• _How to complete this task_: Figure out how many lines in the records below hold the string "pinned". That number alone is the answer.

[Saved data entries]
◆ ◆ ◆ ◆

(** C21. Reconnection is shared, and never leaves the registered edge.  For every
    interleaving of any number of callers of [open], cancelled at any point: at
    most one of them dials at a time, it holds the lock, and what it replaces is
    the very connection it found closed; the lock is never left behind.  A caller
    that gets the lock dials exactly when nobody has replaced its connection
    meanwhile.  The links form one chain from the first to the current, each
    replaced only after being found closed, and every connection a caller holds or
    was given a stream on belongs to an edge whose certificate carries the key of
    the registration. *)
Theorem reconnect_single_flight bind doh w0 c c' a l s g :
  world_ok w0 -> coherent c -> new bind doh w0 c = Ok (c', a, l) -> reachable (started c' a l) s g ->
  (holder s = None \/ exists i, holder s = Some i /\ callers s !! i = Some (Dialling (conn (link s)))) /\
  (forall i d, callers s !! i = Some (Dialling d) -> holder s = Some i /\ d ∈ found_dead g) /\
  (forall i d, callers s !! i = Some (Waiting d) -> holder s = None ->
     link (step (Lock i) s) = link s /\
     callers (step (Lock i) s) !! i = Some (if bool_decide (d = conn (link s)) then Dialling d else Released)) /\
  chain (conn l) (replaced g) (conn (link s)) /\ (forall d d', (d, d') ∈ replaced g -> d ∈ found_dead g) /\
  key_of (conn (link s)) = registered_pin (registration c) /\
  (forall i k d, callers s !! i = Some k -> uses k = Some d -> key_of d = registered_pin (registration c)).
Proof.
  intros Hw Hc (-> & _ & Hk)%new_sound Hr; [|done..]. destruct (reachable_inv _ _ _ _ _ Hc Hk Hr) as [Hf Hl Hids Hd Hdd Hp Hu Hch Hs].
  split_and!; try done.
  - destruct (holder s) as [i|] eqn:Hh; [right|by left]. exists i. split; [done|].
    destruct (proj1 (Hl i) eq_refl) as [d Hi]. by rewrite Hi, (Hd i d Hi).
  - intros i d Hi. split; [apply Hl; eauto|eauto].
  - intros i d Hi Hh. cbn [step]. rewrite Hi, Hh. destruct (Z.eqb_spec (stable_id (conn (link s))) (stable_id d)) as [He|He].
    + rewrite bool_decide_eq_true_2; [|symmetry; apply Hids; [by left|right; by exists i, (Waiting d)|done]].
      split; [done|]. apply lookup_insert_eq.
    + rewrite bool_decide_eq_false_2 by congruence. split; [done|]. apply lookup_insert_eq.
Qed.
End facts.

(** *** A concrete edge: a certificate is its key. *)
#[local] Existing Instances WgConfFacts.letters MasqueRegisterFacts.toy_p256 Rfc9000.codec.
Definition raw_x509 : X509 := Some.
Definition any_rustls : Rustls := {| default_versions_ok _ := true; client_auth_ok _ _ := true; quic_ok _ := true |}.
#[local] Existing Instances raw_x509 any_rustls.

(** Only the second candidate answers, as connection [n], with the pinned key. *)
Definition sample_dials (n : Z) : dial_world :=
  mk_dials (fun cfg a _ => if sa_port a =? 443 then Handshook (mk_connection n a (pinned cfg)) else Unreachable) (@rev _) ControlUp.
Definition sample_creds : RegCredentials :=
  mk_creds (mk_registration [97] [116] [] [] [] [] (str_bytes "1.2.3.4") [] [443; 500] (str_bytes "AJ") [] []) [7] [1] [9].
Definition sample_addrs : list SocketAddr := [SockV4 [1; 2; 3; 4] 500; SockV4 [1; 2; 3; 4] 443].
Definition sample_conn (n : Z) : Connection := mk_connection n (SockV4 [1; 2; 3; 4] 443) [9].
Lemma sample_dials_ok n : world_ok (sample_dials n).
Proof.
  split.
  - intros cfg a sni c. cbn [handshake sample_dials]. destruct (sa_port a =? 443); [|done]. intros [= <-]. split; [|done]. by apply verify_pin.
  - intros l0. symmetry. apply Permutation_rev.
Qed.

Lemma sample_coherent : coherent sample_creds.
Proof. done. Qed.

(** Two callers find connection 1 closed; the first to get the lock dials 2, the
    second gets its stream on 2 without dialling. *)
Definition sample_run : list event := [Begin 0 false; Begin 1 false; Lock 0; Dialled 0 50 (sample_dials 2); Lock 1; Reclone 1; Reopened 1 BiOpened].
Lemma reconnect_single_flight_witness : exists l s g,
  new true true (sample_dials 1) sample_creds = Ok (sample_creds, sample_addrs, l) /\
  reachable (started sample_creds sample_addrs l) s g /\
  callers s !! 1%nat = Some (Opened (sample_conn 2)) /\ replaced g = [(sample_conn 1, sample_conn 2)] /\
  key_of (sample_conn 2) = Some [9].
Proof.
  set (l := mk_link (sample_conn 1) [0; 4; 0]).
  set (s0 := started sample_creds sample_addrs l).
  set (s := fold_left (fun s e => step e s) sample_run s0).
  set (g := snd (fold_left (fun '(s, g) e => (step e s, record e s g)) sample_run (s0, mk_log [] []))).
  assert (Hn : new true true (sample_dials 1) sample_creds = Ok (sample_creds, sample_addrs, l))
    by (vm_compute; reflexivity).
  assert (Hr : reachable s0 s g).
  { subst s g. unfold sample_run. cbn [fold_left snd]. repeat (apply reach_step; [|exact I || (split; [apply sample_dials_ok|])]); [apply reach_init|].
    intros l' Hl' d Hd. assert (Hs : stable_id (conn l') = 2) by (vm_compute in Hl'; injection Hl' as <-; reflexivity). rewrite Hs.
    destruct Hd as [->|(i & k & Hi & Hk)]; [intros H2; vm_compute in H2; discriminate H2|].
    match type of Hi with ?m !! _ = _ =>
      assert (Hm : m = <[0%nat := Dialling (sample_conn 1)]> {[1%nat := Waiting (sample_conn 1)]}) by (vm_compute; reflexivity) end.
    rewrite Hm in Hi. apply lookup_insert_Some in Hi as [[_ <-]|[_ [_ <-]%lookup_singleton_Some]]; injection Hk as <-; discriminate. }
  assert (Hp : key_of (conn (link s)) = registered_pin (registration sample_creds)).
  { apply (reconnect_single_flight true true (sample_dials 1) sample_creds sample_creds _ l s g (sample_dials_ok 1) sample_coherent Hn Hr). }
  exists l, s, g. split_and!; [exact Hn|exact Hr|vm_compute; reflexivity..|vm_compute in Hp; exact Hp].
Defined.
End LinkFacts.

(** ** The stream handed to the relay *)
Module Framed.
Import Masque.

(** The pump's download half: what it has yet to write, and the duplex pipe to the
    stream.  The upload half: the pipe from the stream, whether that side was shut
    down, the frame being written, what quinn has taken, whether the stream was
    finished or reset. *)
Record down := mk_down { todo : bytes; pipe : bytes }.
Record up := mk_up { input : bytes; shut : bool; cur : bytes; sent : bytes; finished : bool; was_reset : bool }.
(** [fin]: how [drain_download] ends; [ret]: the pump's return value, its end of the
    duplex being dropped then; [joined]: the task's handle is ready; [handle]: the
    field [task] is [Some]. *)
Record stream := mk_stream {
  dn : down; upl : up; fin : out ErrorKind unit; ret : option (res ErrorKind unit); joined : bool; handle : bool
}.

Section pump.
Context {V : VarInt}.

(** [wrap_data_framing] on a stream whose frames arrive as [recv]. *)
Definition wrap_data_framing (cut : nat -> Z) (recv : rstream) : stream :=
  let '(r, w) := download cut recv in mk_stream (mk_down w []) (mk_up [] false [] [] false false) r None false true.

Definition running (s : stream) : bool := match ret s with None => true | Some _ => false end.
Definition pump_return (r : res ErrorKind unit) (s : stream) : stream :=
  mk_stream (mk_down [] (pipe (dn s))) (upl s) (fin s) (Some r) (joined s) (handle s).
Definition set_up (u : up) (s : stream) : stream := mk_stream (dn s) u (fin s) (ret s) (joined s) (handle s).

(** [out.write_all] of the download half gets [n] more bytes into the pipe. *)
Definition on_download (n : nat) (s : stream) : stream :=
  if running s then
    let n := Nat.min n (Z.to_nat (RELAY_BUF - zlen (pipe (dn s)))) in
    mk_stream (mk_down (drop n (todo (dn s))) (pipe (dn s) ++ take n (todo (dn s)))) (upl s) (fin s) (ret s) (joined s) (handle s)
  else s.
(** [drain_download] returns, and with it the pump. *)
Definition on_download_end (s : stream) : stream :=
  match running s, todo (dn s), fin s with
  | true, [], Ret _ => pump_return (Ok tt) s
  | true, [], Fail k => pump_return (Err k) s
  | _, _, _ => s
  end.

(** [input.read] of the upload half returns [n] bytes, or the end. *)
Definition on_upload_read (n : nat) (s : stream) : stream :=
  let u := upl s in
  match running s && negb (finished u), cur u, input u with
  | true, [], _ :: _ =>
      let n := Nat.max 1 (Nat.min n (Z.to_nat RELAY_BUF)) in
      match Qpack.data_frame (E:=ErrorKind) [] (take n (input u)) with
      | Ok f => set_up (mk_up (drop n (input u)) (shut u) f (sent u) false (was_reset u)) s
      | _ => pump_return Panic s
      end
  | _, _, _ => s
  end.
(** quinn takes [n] more bytes of the frame, or the stream is broken: it is reset
    and the pump fails. *)
Definition on_upload_write (n : nat) (s : stream) : stream :=
  let u := upl s in
  if running s then set_up (mk_up (input u) (shut u) (drop n (cur u)) (sent u ++ take n (cur u)) (finished u) (was_reset u)) s else s.
Definition on_upload_error (s : stream) : stream :=
  let u := upl s in
  if running s && negb (finished u)
  then pump_return (Err Other) (set_up (mk_up (input u) (shut u) (cur u) (sent u) false true) s) else s.
(** The end of the input: [send.finish()]. *)
Definition on_upload_end (ok : bool) (s : stream) : stream :=
  let u := upl s in
  match running s && negb (finished u) && shut u, cur u, input u with
  | true, [], [] => if ok then set_up (mk_up [] true [] (sent u) true (was_reset u)) s else pump_return (Err Other) s
  | _, _, _ => s
  end.
(** The finished task's result reaches its handle. *)
Definition on_join (s : stream) : stream :=
  if running s then s else mk_stream (dn s) (upl s) (fin s) (ret s) true (handle s).

(** [poll_read] with [room] free bytes in the caller's buffer. *)
Definition poll_read (room : nat) (s : stream) : poll (res ErrorKind bytes) * stream :=
  match pipe (dn s) with
  | _ :: _ =>
      (Ready (Ok (take room (pipe (dn s)))),
       mk_stream (mk_down (todo (dn s)) (drop room (pipe (dn s)))) (upl s) (fin s) (ret s) (joined s) (handle s))
  | [] =>
      match ret s with
      | None => (Pending, s)
      | Some r =>
          if (room =? 0)%nat then (Ready (Ok []), s)
          else if negb (handle s) then (Ready (Ok []), s)
          else if negb (joined s) then (Pending, s)
          else (Ready (match r with Ok _ => Ok [] | Err e => Err e | Panic => Err Other end),
                mk_stream (dn s) (upl s) (fin s) (ret s) true false)
      end
  end.
Definition poll_write (buf : bytes) (s : stream) : poll (res ErrorKind Z) * stream :=
  let u := upl s in
  if negb (running s) || shut u then (Ready (Err BrokenPipe), s)
  else
    let n := Z.to_nat (RELAY_BUF - zlen (input u)) in
    if (n =? 0)%nat then (Pending, s)
    else
      let d := take n buf in
      (Ready (Ok (zlen d)), set_up (mk_up (input u ++ d) (shut u) (cur u) (sent u) (finished u) (was_reset u)) s).
Definition poll_shutdown (s : stream) : stream :=
  let u := upl s in set_up (mk_up (input u) true (cur u) (sent u) (finished u) (was_reset u)) s.

(** Dropping the stream aborts the task. *)
Definition drop_stream (s : stream) : stream := if handle s && running s then pump_return Panic s else s.
End pump.
End Framed.

Module FramedFacts.
Import Masque MasqueFacts Framed.

Section facts.
Context {V : VarInt} {L : VarIntLaws V}.

(** *** Every interleaving of the pump, the network and the relay *)
Inductive op :=
| Down (n : nat) | DownEnd | UpRead (n : nat) | UpWrite (n : nat) | UpError | UpEnd (ok : bool) | Join
| Read (room : nat) | Write (buf : bytes) | Shutdown.

(** What crossed the stream: the bytes read, the bytes accepted, whether a read failed. *)
Record log := mk_log { delivered : bytes; written : bytes; failed : bool }.

Definition step (o : op) (x : stream * log) : stream * log :=
  let '(s, g) := x in
  match o with
  | Down n => (on_download n s, g)
  | DownEnd => (on_download_end s, g)
  | UpRead n => (on_upload_read n s, g)
  | UpWrite n => (on_upload_write n s, g)
  | UpError => (on_upload_error s, g)
  | UpEnd ok => (on_upload_end ok s, g)
  | Join => (on_join s, g)
  | Read room =>
      let '(r, s) := poll_read room s in
      (s, match r with
          | Ready (Ok d) => mk_log (delivered g ++ d) (written g) (failed g)
          | Ready _ => mk_log (delivered g) (written g) true
          | Pending => g
          end)
  | Write buf =>
      let '(r, s) := poll_write buf s in
      (s, match r with Ready (Ok n) => mk_log (delivered g) (written g ++ take (Z.to_nat n) buf) (failed g) | _ => g end)
  | Shutdown => (poll_shutdown s, g)
  end.
Definition run (cut : nat -> Z) (recv : rstream) (ops : list op) : stream * log :=
  fold_left (fun x o => step o x) ops (wrap_data_framing cut recv, mk_log [] [] false).

(** The frames of uploaded chunks. *)
Definition frames (chunks : list bytes) : bytes := concat (map (fun c => enc_frame (0, c)) chunks).
Definition chunk_ok (c : bytes) : Prop := c <> [] /\ zlen c <= RELAY_BUF.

◆ ◆ ◆ ◆

• _Answer area_: 2